Es la noche de cierre en un hotel en Rosslyn, Virginia. Los grupos de diferentes partes del mundo que estuvieron en el festival harán sus presentaciones, desde Ucrania hasta las Filipinas, y por su puesto, Colombia. Allí tengo la oportunidad de ver por primera vez al grupo llanero, "Cabestrero", dando una exhibición de joropo del bueno. Su cantante, Víctor Cenón Espinel Sánchez nos muestra su semillero: un par de bailarines, adolescentes, casi niños, Arnulfo Pinto García y Magdalena Plazas Lugo, de Cumaral, quienes con una gracia y una brillantez única le dan vida a un baile que nos transporta a un millón de revoluciones por segundo por la topografía del llano con una precisión y una gracia que hace que el público aplauda con ganas, ante la sensación de haber contemplado un espectáculo único, acerca de un baile y una música que muchos hasta ahora por completo desconocían. Y, el público sale a bailar, y cada cual baila el joropo a su manera, pero lo baila sin pena y con gusto, entusiasmados todos por este baile con que saltan el cuerpo y el alma. Y, allí no habría de faltar tampoco el grupo cafetero "Aires del campo", que con "La casa en el aire", pone por el cielo el nombre de Colombia, sus compositores, su música y su baile.

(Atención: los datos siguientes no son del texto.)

(* ===== verification/RbErase.v ===== *)
(** * Red-black trees: deletion

    [rb_erase] unlinks a node, putting its successor in its place when it has two
    children, and [__rb_erase_color] climbs from where a black node is missing.
    The loop is proved against a function on zippers, as for insertion. *)

From stdpp Require Import gmap.
From S2P Require Import Prelude CMem RbTree RbTreeCorrect.

#[local] Hint Constructors is_rb path_ok : core.
#[local] Hint Resolve is_rb_red_any : core.

(** ** The loop on zippers *)

Definition redden (t : rbt) : rbt := match t with E => E | T _ l a r => T Red l a r end.

(** The last turn, at a node [p] of colour [c] whose child [t] lacks a black node
    and whose other child is the black [T _ ol o or]; [None] when the nephews are
    black and the loop climbs. *)
Definition rotate_sib (d : dir) (c : color) (p : Z) (t ol : rbt) (o : Z) (or : rbt) : option rbt :=
  match d with
  | Lft =>
      if tree_red or then Some (T c (T Black t p ol) o (blacken or))
      else match ol with
           | T Red x b y => Some (T c (T Black t p x) b (T Black y o or))
           | _ => None
           end
  | Rgt =>
      if tree_red ol then Some (T c (blacken ol) o (T Black or p t))
      else match or with
           | T Red x b y => Some (T c (T Black ol o x) b (T Black y p t))
           | _ => None
           end
  end.

(** The tree [__rb_erase_color] makes when [t] lacks a black node below [K]. *)
Fixpoint fix_down (K : path) (t : rbt) : rbt :=
  if tree_red t then plug K (blacken t)
  else match K with
  | [] => blacken t
  | mkFrame d c p sib :: K' =>
      match sib with
      | E => plug K t
      | T Black ol o or =>
          match rotate_sib d c p t ol o or with
          | Some t' => blacken (plug K' t')
          | None => fix_down K' (fill (mkFrame d c p (T Red ol o or)) t)
          end
      | T Red ol o or =>
          match d, (match d with Lft => ol | Rgt => or end) with
          | Lft, T _ ql q qr =>
              match rotate_sib d Red p t ql q qr with
              | Some t' => blacken (plug K' (T Black t' o or))
              | None => plug K' (T Black (T Black t p (T Red ql q qr)) o or)
              end
          | Rgt, T _ ql q qr =>
              match rotate_sib d Red p t ql q qr with
              | Some t' => blacken (plug K' (T Black ol o t'))
              | None => plug K' (T Black ol o (T Black (T Red ql q qr) p t))
              end
          | _, E => plug K t
          end
      end
  end.

Lemma inorder_rotate_sib d c p t ol o or t' :
  rotate_sib d c p t ol o or = Some t' ->
  inorder t' = inorder (fill (mkFrame d c p (T Black ol o or)) t).
Proof.
  destruct d; cbn; case_match eqn:E1; try (destruct ol as [|[] x b y]); try (destruct or as [|[] x' b' y']);
    try done; intros [= <-]; cbn; app_norm; done.
Qed.

Lemma inorder_fix_down K t : inorder (fix_down K t) = before K ++ inorder t ++ after K.
Proof.
  rewrite <- inorder_plug. revert t. induction K as [|[d c p sib] K IH]; intros t; cbn [fix_down].
  - destruct (tree_red t); cbn [plug]; apply inorder_blacken.
  - destruct (tree_red t).
    { rewrite !inorder_plug. by rewrite inorder_blacken. }
    destruct sib as [|[] ol o or]; [done| |].
    + destruct d; [destruct ol as [|cq ql q qr] | destruct or as [|cq ql q qr]]; try done.
      all: destruct (rotate_sib _ _ _ _ _ _ _) as [t'|] eqn:Er;
        [apply inorder_rotate_sib in Er; rewrite inorder_blacken|]; cbn [plug];
        rewrite !inorder_plug; cbn; rewrite ?Er; cbn; app_norm; done.
    + destruct (rotate_sib _ _ _ _ _ _ _) as [t'|] eqn:Er.
      * apply inorder_rotate_sib in Er. rewrite inorder_blacken. cbn [plug]. by rewrite !inorder_plug, Er.
      * rewrite IH. cbn [plug]. rewrite !inorder_plug. by destruct d.
Qed.

(** ** Red-black properties *)

Lemma rb_tree_blacken t : rb_tree t -> rb_tree (blacken t).
Proof. intros [n H]. destruct H; cbn; [by exists 0%nat | exists (S n); auto | exists (S n); auto]. Qed.

Lemma is_rb_not_red c n t : is_rb Black n t -> tree_red t = false -> is_rb c n t.
Proof. inversion 1; subst; auto; done. Qed.

(** The last turn restores the height and leaves the top as it was. *)
Lemma rotate_sib_rb d c p t ol o or n t' :
  is_rb Black n t -> tree_red t = false -> is_rb Black n ol -> is_rb Black n or ->
  rotate_sib d c p t ol o or = Some t' ->
  match c with Red => is_rb Black (S n) t' | Black => is_rb Red (S (S n)) t' end.
Proof.
  intros Ht Htr Hol Hor. pose proof (is_rb_not_red Red _ _ Ht Htr) as Ht'.
  assert (Hnr : forall u, is_rb Black n u -> tree_red u = false -> forall c, is_rb c n u)
    by (intros; by apply is_rb_not_red).
  destruct d; cbn; case_match eqn:E1.
  - intros [= <-]. pose proof (blacken_rb _ _ _ Hor E1). destruct c; auto.
  - destruct ol as [|[] x b y]; [done| |done]. intros [= <-]. inversion Hol; subst.
    assert (is_rb Black n x /\ is_rb Black n y) as [? ?] by auto. destruct c; auto 6.
  - intros [= <-]. pose proof (blacken_rb _ _ _ Hol E1). destruct c; auto.
  - destruct or as [|[] x b y]; [done| |done]. intros [= <-]. inversion Hor; subst.
    assert (is_rb Black n x /\ is_rb Black n y) as [? ?] by auto. destruct c; auto 6.
Qed.

(** When the loop climbs, the black nephews allow a red sibling. *)
Lemma rotate_sib_none d c p t ol o or n :
  is_rb Black n ol -> is_rb Black n or -> rotate_sib d c p t ol o or = None ->
  is_rb Black n (T Red ol o or).
Proof.
  intros Hol Hor. destruct d; cbn; case_match eqn:E1; try done.
  - destruct ol as [|[] x b y]; [|done|]; intros _; constructor; auto using is_rb_not_red.
    all: inversion Hol; subst; auto.
  - destruct or as [|[] x b y]; [|done|]; intros _; constructor; auto using is_rb_not_red.
    all: inversion Hor; subst; auto.
Qed.

Lemma fix_down_rb K t c n :
  path_ok c (S n) K -> is_rb Black n t -> rb_tree (fix_down K t).
Proof.
  revert t c n. induction K as [|[d cf p sib] K IH]; intros t c n HK Ht; cbn [fix_down].
  { destruct (tree_red t) eqn:Etr; cbn [plug].
    - exists (S n). by eapply blacken_rb.
    - apply rb_tree_blacken. exists n. by apply is_rb_not_red. }
  destruct (tree_red t) eqn:Etr.
  { eapply plug_rb; [exact HK|]. by eapply blacken_rb. }
  pose proof (fun c => is_rb_not_red c _ _ Ht Etr) as Ht'.
  inversion HK as [|? ? ? ? ? Hs HK'|? c' ? ? ? ? Hs HK']; subst.
  - (* below a red node the sibling is black *)
    inversion Hs as [|?|? ? ol o or Hol Hor]; subst.
    destruct (rotate_sib _ _ _ _ _ _ _) as [t'|] eqn:Er.
    + apply rb_tree_blacken. eapply plug_rb; [exact HK'|].
      apply (rotate_sib_rb _ Red _ _ _ _ _ n _ Ht Etr Hol Hor Er).
    + pose proof (rotate_sib_none _ _ _ _ _ _ _ _ Hol Hor Er) as Hsib.
      assert (tree_red (fill (mkFrame d Red p (T Red ol o or)) t) = true) as Ered by (by destruct d).
      assert (fix_down K (fill (mkFrame d Red p (T Red ol o or)) t)
        = plug K (blacken (fill (mkFrame d Red p (T Red ol o or)) t))) as -> by (destruct K; cbn [fix_down]; by rewrite Ered).
      eapply plug_rb; [exact HK'|]. destruct d; cbn; auto.
  - inversion Hs as [|? ol o or Hol Hor|? ? ol o or Hol Hor]; subst.
    + (* a red sibling gives way to its black child *)
      destruct d.
      * inversion Hol as [|?|? ? ql q qr Hql Hqr]; subst.
        destruct (rotate_sib _ _ _ _ _ _ _) as [t'|] eqn:Er.
        -- apply rb_tree_blacken. eapply plug_rb; [exact HK'|].
           pose proof (rotate_sib_rb _ Red _ _ _ _ _ n _ Ht Etr Hql Hqr Er). cbn in *. auto.
        -- eapply plug_rb; [exact HK'|].
           pose proof (rotate_sib_none _ _ _ _ _ _ _ _ Hql Hqr Er). auto.
      * inversion Hor as [|?|? ? ql q qr Hql Hqr]; subst.
        destruct (rotate_sib _ _ _ _ _ _ _) as [t'|] eqn:Er.
        -- apply rb_tree_blacken. eapply plug_rb; [exact HK'|].
           pose proof (rotate_sib_rb _ Red _ _ _ _ _ n _ Ht Etr Hql Hqr Er). cbn in *. auto.
        -- eapply plug_rb; [exact HK'|].
           pose proof (rotate_sib_none _ _ _ _ _ _ _ _ Hql Hqr Er). auto.
    + destruct (rotate_sib _ _ _ _ _ _ _) as [t'|] eqn:Er.
      * apply rb_tree_blacken. eapply plug_rb; [exact HK'|].
        apply is_rb_red_any. apply (rotate_sib_rb _ Black _ _ _ _ _ n _ Ht Etr Hol Hor Er).
      * pose proof (rotate_sib_none _ _ _ _ _ _ _ _ Hol Hor Er) as Hsib.
        eapply (IH _ _ (S n)); [exact HK'|]. destruct d; cbn; auto.
Qed.

(** ** The turns *)

Ltac erase_open := zips_open; unfold null_or_black in *; rb_run.

Lemma red_sibling_left_zips s K c p ol o or t :
  zips s (mkFrame Lft c p (T Red ol o or) :: K) t ->
  exists s', red_sibling_left s p o = Some (s', addr ol)
    /\ zips s' (mkFrame Lft Red p ol :: mkFrame Lft Black o or :: K) t.
Proof.
  intros H. unfold red_sibling_left. zips_open. rb_run.
  zips_fold K (T Red t p (T Black ol o or)).
  apply rotate_left_zips in Hz as (s' & -> & H). rb_simpl.
  apply (zips_up _ (mkFrame Lft Black o or)) in H. apply (zips_up _ (mkFrame Lft Red p ol)) in H.
  zips_view Hz. rb_run. eauto.
Qed.

Lemma red_sibling_right_zips s K c p ol o or t :
  zips s (mkFrame Rgt c p (T Red ol o or) :: K) t ->
  exists s', red_sibling_right s p o = Some (s', addr or)
    /\ zips s' (mkFrame Rgt Red p or :: mkFrame Rgt Black o ol :: K) t.
Proof.
  intros H. unfold red_sibling_right. zips_open. rb_run.
  zips_fold K (T Red (T Black ol o or) p t).
  apply rotate_right_zips in Hz as (s' & -> & H). rb_simpl.
  apply (zips_up _ (mkFrame Rgt Black o ol)) in H. apply (zips_up _ (mkFrame Rgt Red p or)) in H.
  zips_view Hz. rb_run. eauto.
Qed.

Lemma black_sibling s K d c p ol o or t :
  zips s (mkFrame d c p (T Black ol o or) :: K) t ->
  red_sibling_left s p o = Some (s, o) /\ red_sibling_right s p o = Some (s, o).
Proof.
  intros H. unfold red_sibling_left, red_sibling_right. destruct d; zips_open; by rb_run.
Qed.

(** The turn that ends the loop. *)
Lemma erase_turn_left_last s K c p ol o or t t' :
  zips s (mkFrame Lft c p (T Black ol o or) :: K) t -> rotate_sib Lft c p t ol o or = Some t' ->
  exists s', erase_turn_left s p o = Some (s', false) /\ zips s' K t'.
Proof.
  intros H Hr. cbn in Hr. unfold erase_turn_left. destruct (tree_red or) eqn:Eor.
  - injection Hr as <-. destruct or as [|[] x b y]; [done| |done]. cbn [blacken].
    destruct (tree_red ol) eqn:Eol; zips_open; rb_run.
    all: zips_fold K (T Black t p (T c ol o (T Black x b y)));
      apply rotate_left_zips in Hz as (s' & -> & Hz); rb_simpl; eauto.
  - destruct ol as [|[] x b y]; [done| |done]. injection Hr as <-. zips_open. rb_run.
    zips_fold (mkFrame Rgt c p t :: K) (T Red (T Black x b y) o or).
    apply rotate_right_zips in Hz as (s' & -> & H). zips_open. rb_run.
    zips_fold K (T Black t p (T c x b (T Black y o or))).
    apply rotate_left_zips in Hz as (s' & -> & Hz). rb_simpl. eauto.
Qed.

Lemma erase_turn_right_last s K c p ol o or t t' :
  zips s (mkFrame Rgt c p (T Black ol o or) :: K) t -> rotate_sib Rgt c p t ol o or = Some t' ->
  exists s', erase_turn_right s p o = Some (s', false) /\ zips s' K t'.
Proof.
  intros H Hr. cbn in Hr. unfold erase_turn_right. destruct (tree_red ol) eqn:Eol.
  - injection Hr as <-. destruct ol as [|[] x b y]; [done| |done]. cbn [blacken].
    destruct (tree_red or) eqn:Eor; zips_open; rb_run.
    all: zips_fold K (T Black (T c (T Black x b y) o or) p t);
      apply rotate_right_zips in Hz as (s' & -> & Hz); rb_simpl; eauto.
  - destruct or as [|[] x b y]; [done| |done]. injection Hr as <-. zips_open. rb_run.
    zips_fold (mkFrame Lft c p t :: K) (T Red ol o (T Black x b y)).
    apply rotate_left_zips in Hz as (s' & -> & H). zips_open. rb_run.
    zips_fold K (T Black (T c (T Black ol o x) b y) p t).
    apply rotate_right_zips in Hz as (s' & -> & Hz). rb_simpl. eauto.
Qed.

Pero, ¿qué hay detrás de todo esto, ¿folclor, música, tradición? Si, todo esto está detrás, y mucho más. El saber que somos un solo pueblo, dentro de la diversidad, de que somos un solo ser colombiano, planetario, más allá de colores de piel y diferencias sociales creadas por los dueños del poder y que la verdadera cultura, nuestra cultura, es la que produce el pueblo colombiano, desde Los Andes hasta los llanos y desde las costas hasta lo profundo de la selva.

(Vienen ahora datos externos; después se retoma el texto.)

(* ===== verification/RegexCorrect.v ===== *)
(** * The regular expressions that fun_regex/regex.c matches

    The syntax the header documents, its meaning as sets of strings, and how the
    compiled arrays represent it; compilation of the text of an expression, and the
    backtracking matcher, proved against that meaning. *)

From Stdlib Require Import Ascii.
From stdpp Require Import prelude.
From S2P Require Import Prelude CMem Regex.

(** ** Expressions *)

Inductive class_item := Single (a : Z) | Span (lo hi : Z) | Escape (x : Z).

(** A class with a hyphen before or after its items. *)
Record char_class := mkClass {
  cc_neg : bool; cc_lead : bool; cc_items : list class_item; cc_trail : bool }.

Inductive atom := AnyChar | Literal (a : Z) | Quoted (x : Z) | Class (k : char_class).

Inductive quant := Once | Optional | Many | AtLeastOne.

Record item := mkItem { it_atom : atom; it_quant : quant }.

Record regex := mkExpr { rx_begin : bool; rx_items : list item; rx_end : bool }.

(** ** Meaning *)

Definition item_match (c : Z) (it : class_item) : bool :=
  match it with
  | Single a => c =? a
  | Span lo hi => (lo <=? c) && (c <=? hi)
  | Escape x => matchmetachar c x
  end.

(** A hyphen is looked for up to the first range only. *)
Fixpoint hyphen_match (trail : bool) (items : list class_item) : bool :=
  match items with
  | [] => trail
  | Span _ _ :: _ => false
  | it :: items => item_match (ord "-") it || hyphen_match trail items
  end.

Definition class_match (k : char_class) (c : Z) : bool :=
  xorb (cc_neg k)
    (if c =? ord "-" then cc_lead k || hyphen_match (cc_trail k) (cc_items k)
     else existsb (item_match c) (cc_items k)).

Definition atom_match (a : atom) (c : Z) : bool :=
  match a with
  | AnyChar => true
  | Literal x => c =? x
  | Quoted x => matchmetachar c x
  | Class k => class_match k c
  end.

Definition quant_ok (q : quant) (n : nat) : Prop :=
  match q with
  | Once => n = 1%nat
  | Optional => (n <= 1)%nat
  | Many => True
  | AtLeastOne => (1 <= n)%nat
  end.

(** The strings of a sequence of items. *)
Fixpoint lang (items : list item) (w : list Z) : Prop :=
  match items with
  | [] => w = []
  | it :: items =>
      exists u v, w = u ++ v /\ quant_ok (it_quant it) (length u)
        /\ Forall (fun c => atom_match (it_atom it) c = true) u /\ lang items v
  end.

(** A prefix of [w] is in the language, all of [w] under the end anchor. *)
Definition accepts (items : list item) (fin : bool) (w : list Z) : Prop :=
  exists u v, w = u ++ v /\ lang items u /\ (fin = true -> v = []).

(** ** Text *)

Definition render_item (it : class_item) : list Z :=
  match it with
  | Single a => [a]
  | Span lo hi => [lo; ord "-"; hi]
  | Escape x => [ord "\"; x]
  end.

Definition hyphen (b : bool) : list Z := if b then [ord "-"] else [].

Definition class_body (k : char_class) : list Z :=
  hyphen (cc_lead k) ++ concat (render_item <$> cc_items k) ++ hyphen (cc_trail k).

(** A symbol of the pattern. *)
Inductive token := TBegin | TEnd | TQuant (q : quant) | TAtom (a : atom).

Definition render_atom (a : atom) : list Z :=
  match a with
  | AnyChar => [ord "."]
  | Literal x => [x]
  | Quoted x => [ord "\"; x]
  | Class k => ord "[" :: (if cc_neg k then [ord "^"] else []) ++ class_body k ++ [ord "]"]
  end.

Y, reitero un mensaje de muchos de estos compatriotas para los hermanos colombianos, para que piensen, recapaciten, vuelvan a soñar, sientan orgullo de lo que son: "Nos hemos sentido aquí más apreciados de lo que nos hemos sentido en nuestro propio país".

Yo les digo: "Nadie es profeta en su tierra, pero ahora que regresen a Colombia, ese orgullo y esa grandeza con la que representaron al país, va a transformar la mentalidad de todos aquellos que no han sabido apreciar lo que tienen, la belleza de lo que son y la grandeza de su herencia cultural".

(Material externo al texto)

Lemma opt_bytes_short s : short s -> zlen (opt_bytes s) <= 65537 /\ zlen (default [] s) <= 65535.
Proof. intros Hs. destruct s as [x|]; cbn; [specialize (Hs x eq_refl); lia | lia]. Qed.

Lemma connect_parts_spec cid msg msgsz user pass flags :
  is_u8 flags -> zlen cid < 65536 -> short user -> short pass ->
  connect_parts (Some cid) None msg msgsz user pass flags
  = inr (zlen (connect_body cid user pass flags 0), connect_byte flags (given user) (given pass)).
Proof.
  intros Hf Hc Hu Hp. destruct (connect_byte_spec flags (given user) (given pass) Hf) as [Hb _].
  rewrite <- Hb. clear Hb. rewrite connect_body_length.
  apply opt_bytes_short in Hu as [Hu _], Hp as [Hp _].
  unfold connect_parts, packed_cstrlen. rewrite (u32_id (10 + (2 + zlen cid))) by lia.
  destruct user as [user|], pass as [pass|]; cbn [opt_bytes from_option] in *; rewrite ?str_bytes_length in *;
    cbn [length]; rewrite ?(u32_id (10 + (2 + zlen cid) + _)) by lia; rewrite ?u32_id by lia;
    f_equal; f_equal; lia.
Qed.

Lemma append_str_writes s : zlen s < 65536 -> writes (fun pos m => append_str m pos (Some s)) (str_bytes s).
Proof. intros Hs. apply (writes_ext _ _ _ (fun pos m => eq_refl) (writes_str s Hs)). Qed.

Lemma append_opt_writes s (b : bool) : b = negb (given s) -> short s ->
  writes (fun pos m => if negb b then append_str m pos s else Some (pos, m)) (opt_bytes s).
Proof.
  intros -> Hs. destruct s as [s|]; cbn; [|apply writes_nil]. apply append_str_writes. by apply Hs.
Qed.

Definition connect_header (cid : list Z) (user pass : option (list Z)) : mqtt_fixed_header :=
  mkHeader MQTT_CONTROL_CONNECT 0 (zlen (connect_body cid user pass 0 0)).

Lemma connect_remaining cid user pass flags ka :
  remaining_length (connect_header cid user pass) = zlen (connect_body cid user pass flags ka).
Proof. unfold connect_header. cbn [remaining_length]. by rewrite !connect_body_length. Qed.

Lemma connect_packs m bufsz cid msg msgsz user pass flags ka :
  is_u8 flags -> zlen cid < 65536 -> short user -> short pass -> 0 <= bufsz <= zlen m ->
  header_ok (connect_header cid user pass)
  /\ packs (mqtt_pack_connection_request m bufsz (Some cid) None msg msgsz user pass flags ka) m bufsz
       (header_bytes (connect_header cid user pass) ++ connect_body cid user pass flags ka).
Proof.
  intros Hf Hc Hu Hp Hb. unfold mqtt_pack_connection_request. rewrite connect_parts_spec by done.
  destruct (connect_byte_spec flags (given user) (given pass) Hf) as (Eb & Hr & Ew & Eu & Ep & _).
  rewrite Eb in Hr, Ew, Eu, Ep. clear Eb. set (b := connect_byte flags (given user) (given pass)) in *.
  pose proof (opt_bytes_short user Hu) as [Hu' _]. pose proof (opt_bytes_short pass Hp) as [Hp' _].
  assert (Hlen : zlen (connect_body cid user pass flags 0) = remaining_length (connect_header cid user pass)
    /\ zlen (connect_body cid user pass flags ka) = remaining_length (connect_header cid user pass)
    /\ remaining_length (connect_header cid user pass) < 2 ^ 28)
    by (rewrite !(connect_remaining _ _ _ flags ka), !connect_body_length; lia).
  destruct Hlen as (-> & Hlen & Hmax).
  assert (Hok : header_ok (connect_header cid user pass)) by (split; try done; lia).
  split; [done|]. cbv zeta. unfold make_header. rewrite u32_id by lia.
  change (mkHeader MQTT_CONTROL_CONNECT (Z.land 0 15) _) with (connect_header cid user pass).
  apply with_header_packs; [done..|]. unfold connect_body. fold b.
  eapply writes_ext; [|apply (writes_bind _ _ _ _ (writes_bytes [0; 4; 77; 81; 84; 84; MQTT_PROTOCOL_LEVEL; b] 8 eq_refl)
    (writes_bind _ _ _ _ (writes_bytes (net16 ka) 2 eq_refl) (writes_bind _ _ _ _ (append_str_writes cid Hc)
    (writes_bind _ _ _ _ (append_opt_writes user _ Eu Hu) (append_opt_writes pass _ Ep Hp)))))].
  intros pos m1. cbn beta. rewrite Ew. cbn [negb Z.eqb].
  destruct (wr_bytes m1 pos _) as [m2|]; [|done]. rewrite !bind_Some, <- (Z.add_assoc pos 8 2).
  destruct (wr_bytes m2 (pos + 8) (net16 ka)) as [m3|]; [|done]. rewrite !bind_Some. change (8 + 2) with 10.
  destruct (append_str m3 (pos + 10) (Some cid)) as [[p4 m4]|]; [|done]. rewrite !bind_Some.
  destruct (if negb (Z.land b MQTT_CONNECT_USER_NAME =? 0) then _ else _) as [[p5 m5]|]; [|done].
  rewrite !bind_Some. by destruct (if negb (Z.land b MQTT_CONNECT_PASSWORD =? 0) then _ else _) as [[? ?]|].
Qed.

Definition denotes_opt (buf : list Z) (c : option c_string) (s : option (list Z)) : Prop :=
  match c, s with Some c, Some s => denotes buf c s | None, None => True | _, _ => False end.

(** The password and the user name as they are read: the packer writes the user name
    first, the unpacker reads the password first. *)
Definition read_credentials (user pass : option (list Z)) : option (list Z) * option (list Z) :=
  match user, pass with Some _, Some _ => (user, pass) | _, _ => (pass, user) end.

Lemma read_credentials_spec user pass :
  let '(first, second) := read_credentials user pass in
  opt_bytes user ++ opt_bytes pass = opt_bytes first ++ opt_bytes second
  /\ given first = given pass /\ given second = given user.
Proof. destruct user, pass; cbn; rewrite ?app_nil_r; done. Qed.

Lemma opt_denotes pre s rest : short s ->
  exists c, unpack_string_if (given s) (pre ++ opt_bytes s ++ rest) (zlen pre) = Some (c, zlen (pre ++ opt_bytes s))
    /\ denotes_opt (pre ++ opt_bytes s ++ rest) c s.
Proof.
  intros Hs. destruct s as [s|]; cbn [opt_bytes from_option].
  - destruct (str_denotes pre s rest (Hs s eq_refl)) as [E D]. eexists. unfold unpack_string_if.
    rewrite bool_decide_true, E, length_app, Nat2Z.inj_add by done. by split.
  - exists None. rewrite app_nil_r. by split.
Qed.

Lemma short_credentials user pass : short user -> short pass ->
  short (fst (read_credentials user pass)) /\ short (snd (read_credentials user pass)).
Proof. by destruct user, pass. Qed.

Lemma connect_unpacks cid user pass flags ka rest :
  is_u8 flags -> is_u16 ka -> zlen cid < 65536 -> short user -> short pass ->
  let buf := connect_body cid user pass flags ka ++ rest in
  exists c, mqtt_unpack_connect_response [0; 0; 0; 0] buf = Some c
    /\ protocol_name c = [77; 81; 84; 84] /\ protocol_level c = MQTT_PROTOCOL_LEVEL /\ keep_alive c = ka
    /\ clean_session (connect_flag c) = flags / 2 mod 2 /\ will_flag (connect_flag c) = 0
    /\ denotes buf (client_id c) cid
    /\ denotes_opt buf (password c) (fst (read_credentials user pass))
    /\ denotes_opt buf (user_name c) (snd (read_credentials user pass)).
Proof.
  intros Hf Hka Hc Hu Hp buf. destruct (short_credentials user pass Hu Hp) as [Hs1 Hs2].
  pose proof (read_credentials_spec user pass) as Hcr.
  destruct (read_credentials user pass) as [s1 s2]. destruct Hcr as (Ecr & Ep & Eu). cbn [fst snd] in *.
  destruct (connect_byte_spec flags (given user) (given pass) Hf) as (Eb & _ & _ & _ & _ & E1 & E2 & E6 & E7).
  rewrite Eb in E1, E2, E6, E7. clear Eb. set (b := connect_byte flags (given user) (given pass)) in *.
  set (pre := [0; 4; 77; 81; 84; 84; MQTT_PROTOCOL_LEVEL; b]).
  assert (Hbuf : buf = pre ++ net16 ka ++ str_bytes cid ++ opt_bytes s1 ++ opt_bytes s2 ++ rest).
  { unfold buf, connect_body. fold b pre. by rewrite <- !app_assoc, (app_assoc (opt_bytes user)), Ecr, <- app_assoc. }
  unfold mqtt_unpack_connect_response.
  assert (H0 : rdnet16 buf 0 = Some 4 /\ memcpy [0; 0; 0; 0] 0 buf 2 4 = Some [77; 81; 84; 84]
    /\ rd8 buf 6 = Some MQTT_PROTOCOL_LEVEL /\ rd8 buf 7 = Some b /\ rdnet16 buf 8 = Some ka).
  { rewrite Hbuf. split_and!; try done.
    - rewrite memcpy_Some by (rewrite ?length_app; cbn; lia). done.
    - change 8 with (zlen pre). by rewrite rdnet16_app, u16_id. }
  destruct H0 as (-> & H0). rewrite bind_Some. destruct H0 as (-> & H0). rewrite bind_Some. cbv zeta.
  change (2 + 4) with 6. destruct H0 as (-> & H0). rewrite bind_Some. change (6 + 1) with 7.
  destruct H0 as (-> & H0). rewrite bind_Some. change (6 + 2) with 8. rewrite H0, bind_Some. change (6 + 4) with 10.
  cbn [will_flag password_flag username_flag]. rewrite E2, E6, E7.
  destruct (str_denotes (pre ++ net16 ka) cid (opt_bytes s1 ++ opt_bytes s2 ++ rest) Hc) as [R1 D1].
  destruct (opt_denotes ((pre ++ net16 ka) ++ str_bytes cid) s1 (opt_bytes s2 ++ rest) Hs1) as (c1 & R2 & D2).
  destruct (opt_denotes (((pre ++ net16 ka) ++ str_bytes cid) ++ opt_bytes s1) s2 rest Hs2) as (c2 & R3 & D3).
  rewrite <- !app_assoc in R1. rewrite <- !app_assoc in D1. rewrite <- !app_assoc in R2.
  rewrite <- !app_assoc in D2. rewrite <- !app_assoc in R3. rewrite <- !app_assoc in D3.
  rewrite <- Hbuf in R1, D1, R2, D2, R3, D3.
  rewrite Ep in R2. rewrite Eu in R3. change (zlen (pre ++ net16 ka)) with 10 in R1, D1. rewrite R1, bind_Some.
  replace (10 + zlen (str_bytes cid)) with (zlen (pre ++ net16 ka ++ str_bytes cid)) by (rewrite !length_app; cbn; lia).
  assert (Hno : forall p, unpack_string_if (0 =? 1) buf p = Some (None, p)) by done.
  rewrite Hno, bind_Some, Hno, bind_Some.
  replace (bit (given pass) =? 1) with (given pass) by (by destruct (given pass)).
  replace (bit (given user) =? 1) with (given user) by (by destruct (given user)).
  rewrite R2, bind_Some, R3, bind_Some. eexists. split; [done|]. cbn [connect_flag clean_session will_flag].
  rewrite E1, Z.shiftr_div_pow2 by lia.
  split_and!; try done. apply (Z.land_ones (flags / 2) 1). lia.
Qed.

"Somos gente humilde", me dijeron muchos. Yo les contesté: "Yo también soy gente humilde, si por humildad entendemos el respeto a nuestros hermanos, a la naturaleza y al Creador de este universo que nos lo dio para vivir. La humildad es la grandeza del alma y ésa es la mayor riqueza de cualquier ser humano".

Pero, la crónica seguirá, hay entrevistas, hay cientos de fotografías y un mensaje final de uno de los participantes colombianos en este festival para el resto del pueblo colombiano:

"Sean respetuosos de su cultura y conózcanla, sientan orgullo de lo que son, de su familia, de su tierra, de su trabajo, ¡y háganlo con verraquera!"

Y, para terminar esta parte, según me contó un pajarito, este festival que se gozó en el extranjero estará de gira por Colombia, partiendo así en dos la historia cultural del país: antes de que conociéramos y admitiéramos la belleza de nuestros ancestros, de nuestro pueblo, los verdaderos creadores de cultura, y después del festival: cuando aprendimos que somos un solo pueblo y que todos somos hermanos y que el triunfar en la vida no consiste en estar por encima de los demás sino en estar a su altura, a la altura del arriero, del campesino, del indígena, del negro, de todos aquellos quienes con su trabajo, esfuerzo y cultura labraron y siguen creando este país que hoy llamamos Colombia.